The sound exposure thresholds that are used to estimate how many marine mammals might be harassed by a seismic survey are based on behavioral observations during studies of several species. However, information is lacking for many species. Detailed studies have been done on humpback, gray ( *Eschrichtius robustus* ), bowhead ( *Balaena mysticetus* ), and sperm whales, and on ringed seals ( *Phoca hispida* ). Less detailed data are available for some other species of baleen whales, small toothed whales, and sea otters, but for many species there are no data on responses to marine seismic surveys. Most of those studies have concerned reactions to much larger airgun sources than planned for use in the proposed SIO project. Thus, effects are expected to be limited to considerably smaller distances and shorter periods of exposure in the present project than in most of the previous work concerning marine mammal reactions to airguns.
*Baleen Whales* —Baleen whales generally tend to avoid operating airguns, but avoidance radii are quite variable. Whales are often reported to show no overt reactions to pulses from large arrays of airguns at distances beyond a few kilometers, even though the airgun pulses remain well above ambient noise levels out to much longer distances. However, as reviewed in Appendix A(5) of the EA, baleen whales exposed to strong noise pulses from airguns often react by deviating from their normal migration route (Richardson *et al.,* 1999) and/or interrupting their feeding activities and moving away from the sound source. In the cases of migrating gray and bowhead whales, the observed changes in behavior appeared to be of little or no biological consequence to the animals. They simply avoided the sound source by displacing their migration route to varying degrees, but within the natural boundaries of the migration corridors (Schick and Urban, 2000; Richardson *et al.,* 1999; Malme *et al.,* 1983).
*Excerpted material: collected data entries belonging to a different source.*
Lemma function_restype_Ok_iff (function : Function.t) :
  (exists r, function_restype function = Ok r) <->
  (exists s, type_to_ctypes (Function.restype function) false = Ok s).
Proof.
  unfold function_restype.
  destruct (type_to_ctypes (Function.restype function) false) as [s | e];
    simpl.
  - split; [eauto |]. intros _.
    destruct (String.eqb s "rascal_status_t"); eauto.
  - split; intros [x H]; discriminate.
Qed.

(** X17. Writing the functions ends as the first parameter type, then
    return type, in the order of the functions, that does not translate;
    it succeeds if and only if, for every function, the type of every
    parameter and the return type translate. *)
Theorem generate_functions_outcome
  (functions : list Function.t) (file : string) :
  snd (generate_functions functions file)
  = all_ok (fun function =>
              _ <- function_argtypes function ;; function_restype function)
      functions /\
  (snd (generate_functions functions file) = Ok tt <->
   Forall (fun function =>
             Forall (fun arg => exists s, type_to_ctypes arg false = Ok s)
               (Function.args function) /\
             exists s, type_to_ctypes (Function.restype function) false = Ok s)
     functions).
Proof.
  split; [apply snd_generate_functions |].
  rewrite snd_generate_functions, all_ok_iff.
  split; intros H; eapply Forall_impl; try exact H; intros function Hf.
  - destruct Hf as [r Hf].
    destruct (function_argtypes function) as [args |] eqn:Ea;
      [| discriminate].
    split.
    + apply function_argtypes_Ok_iff. eauto.
    + apply function_restype_Ok_iff. eauto.
  - destruct Hf as [Ha Hr].
    apply function_argtypes_Ok_iff in Ha. destruct Ha as [args ->].
    apply function_restype_Ok_iff in Hr. destruct Hr as [r Hr].
    exists r. exact Hr.
Qed.

Lemma snd_write_declarations (data : AstVisitor) (file : string) :
  snd (write_declarations data file) = translation_outcome data.
Proof.
  change (write_declarations data)
    with (write prelude ;;;
          forW (defines data) write_define ;;;
          write (nl ++ nl) ;;;
          forW (types data) write_alias ;;;
          generate_enums (enums data) ;;;
          generate_structs (structs data) ;;;
          generate_functions (functions data)).
  assert (A7 := appends_generate_functions (functions data)).
  assert (A6 : appends (generate_structs (structs data) ;;;
                        generate_functions (functions data)))
    by (apply appends_bindW; [apply appends_generate_structs | intros _; exact A7]).
  assert (A5 : appends (generate_enums (enums data) ;;;
                        generate_structs (structs data) ;;;
                        generate_functions (functions data)))
    by (apply appends_bindW; [apply appends_generate_enums | intros _; exact A6]).
  assert (A4 : appends (forW (types data) write_alias ;;;
                        generate_enums (enums data) ;;;
                        generate_structs (structs data) ;;;
                        generate_functions (functions data)))
    by (apply appends_bindW;
        [apply appends_forW; exact appends_write_alias | intros _; exact A5]).
  assert (A3 : appends (write (nl ++ nl) ;;;
                        forW (types data) write_alias ;;;
                        generate_enums (enums data) ;;;
                        generate_structs (structs data) ;;;
                        generate_functions (functions data)))
    by (apply appends_bindW; [apply appends_write | intros _; exact A4]).
  assert (Ad : forall d, appends (write_define d))
    by (intros [name value]; apply appends_write).
  rewrite snd_bindW;
    [| apply appends_write
     | intros _; apply appends_bindW;
       [apply appends_forW; exact Ad | intros _; exact A3]].
  cbn [write snd bind].
  rewrite snd_bindW;
    [| apply appends_forW; exact Ad | intros _; exact A3].
  rewrite snd_forW; [| exact Ad].
  rewrite (all_ok_Ok (fun x => snd (write_define x EmptyString)));
    [| intros [name value] _; exists tt; reflexivity].
  cbn [bind].
  rewrite snd_bindW; [| apply appends_write | intros _; exact A4].
  cbn [write snd bind].
  rewrite snd_bindW;
    [| apply appends_forW; exact appends_write_alias | intros _; exact A5].
  rewrite snd_forW; [| exact appends_write_alias].
  unfold translation_outcome.
  rewrite (all_ok_ext (fun x => snd (write_alias x EmptyString))
             (fun alias => type_to_ctypes (snd alias) false));
    [| intros alias _; rewrite snd_write_alias;
       destruct (type_to_ctypes (snd alias) false); reflexivity].
  destruct (all_ok (fun alias => type_to_ctypes (snd alias) false)
              (types data)) as [[] | e]; cbn [bind]; [| reflexivity].
  rewrite snd_bindW; [| apply appends_generate_enums | intros _; exact A6].
  rewrite snd_generate_enums. cbn [bind].
  rewrite snd_bindW; [| apply appends_generate_structs | intros _; exact A7].
  rewrite snd_generate_structs.
  destruct (all_ok
              (fun struct =>
                 all_ok (fun member => type_to_ctypes (snd member) true)
                   (Struct.members struct))
              (structs data)) as [[] | e]; cbn [bind]; [| reflexivity].
  apply snd_generate_functions.
Qed.

(** X15. Writing the enums never raises. The run, once the header is
    parsed, ends as the translations decide: as the first alias, in their
    order, then the first member of a struct, then the first parameter or
    return type of a function that does not translate; and a run whose
    parse raises ends with that exception and opens no file. *)
Theorem generate_declarations_outcome
  (ast : c_ast.node) (header : list string) :
  (forall enums file, snd (generate_enums enums file) = Ok tt) /\
  (forall data file,
     snd (write_declarations data file) = translation_outcome data) /\
  snd (generate_declarations ast header)
  = (data <- parse ast header ;; translation_outcome data) /\
  (fst (generate_declarations ast header) = None <->
   exists e, parse ast header = Err e).
Proof.
  split; [apply snd_generate_enums |].
  split; [apply snd_write_declarations |].
  unfold generate_declarations.
  destruct (parse ast header) as [data | e]; simpl.
  - pose proof (snd_write_declarations data EmptyString) as H.
    destruct (write_declarations data EmptyString) as [file r]. simpl in *.
    split; [exact H |]. split; [discriminate | intros [e He]; discriminate].
  - split; [reflexivity |]. split; eauto.
Qed.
Studies of gray, bowhead, and humpback whales have shown that seismic pulses with received levels of pulses in the 160-170 dB re 1 μPa (rms) range seem to cause obvious avoidance behavior in a substantial fraction of the animals exposed (Richardson *et al.,* 1995). In many areas, seismic pulses from large arrays of airguns diminish to those levels at distances ranging from 4.5-14.5 km (2.8-9 mi) from the source. A substantial proportion of the baleen whales within those distances may show avoidance or other strong disturbance reactions to the airgun array. Subtle behavioral changes sometimes become evident at somewhat lower received levels, and studies summarized in Appendix A(5) of the EA have shown that some species of baleen whales, notably bowhead and humpback whales, at times show strong avoidance at received levels lower than 160-170 dB re 1 μPa (rms). Reaction distances would be considerably smaller during the proposed project, for which the 160 dB radius is predicted to be 400 m (1312.3 ft) ( *see* Table 1 in this document), as compared with several kilometers when a large array of airguns is operating.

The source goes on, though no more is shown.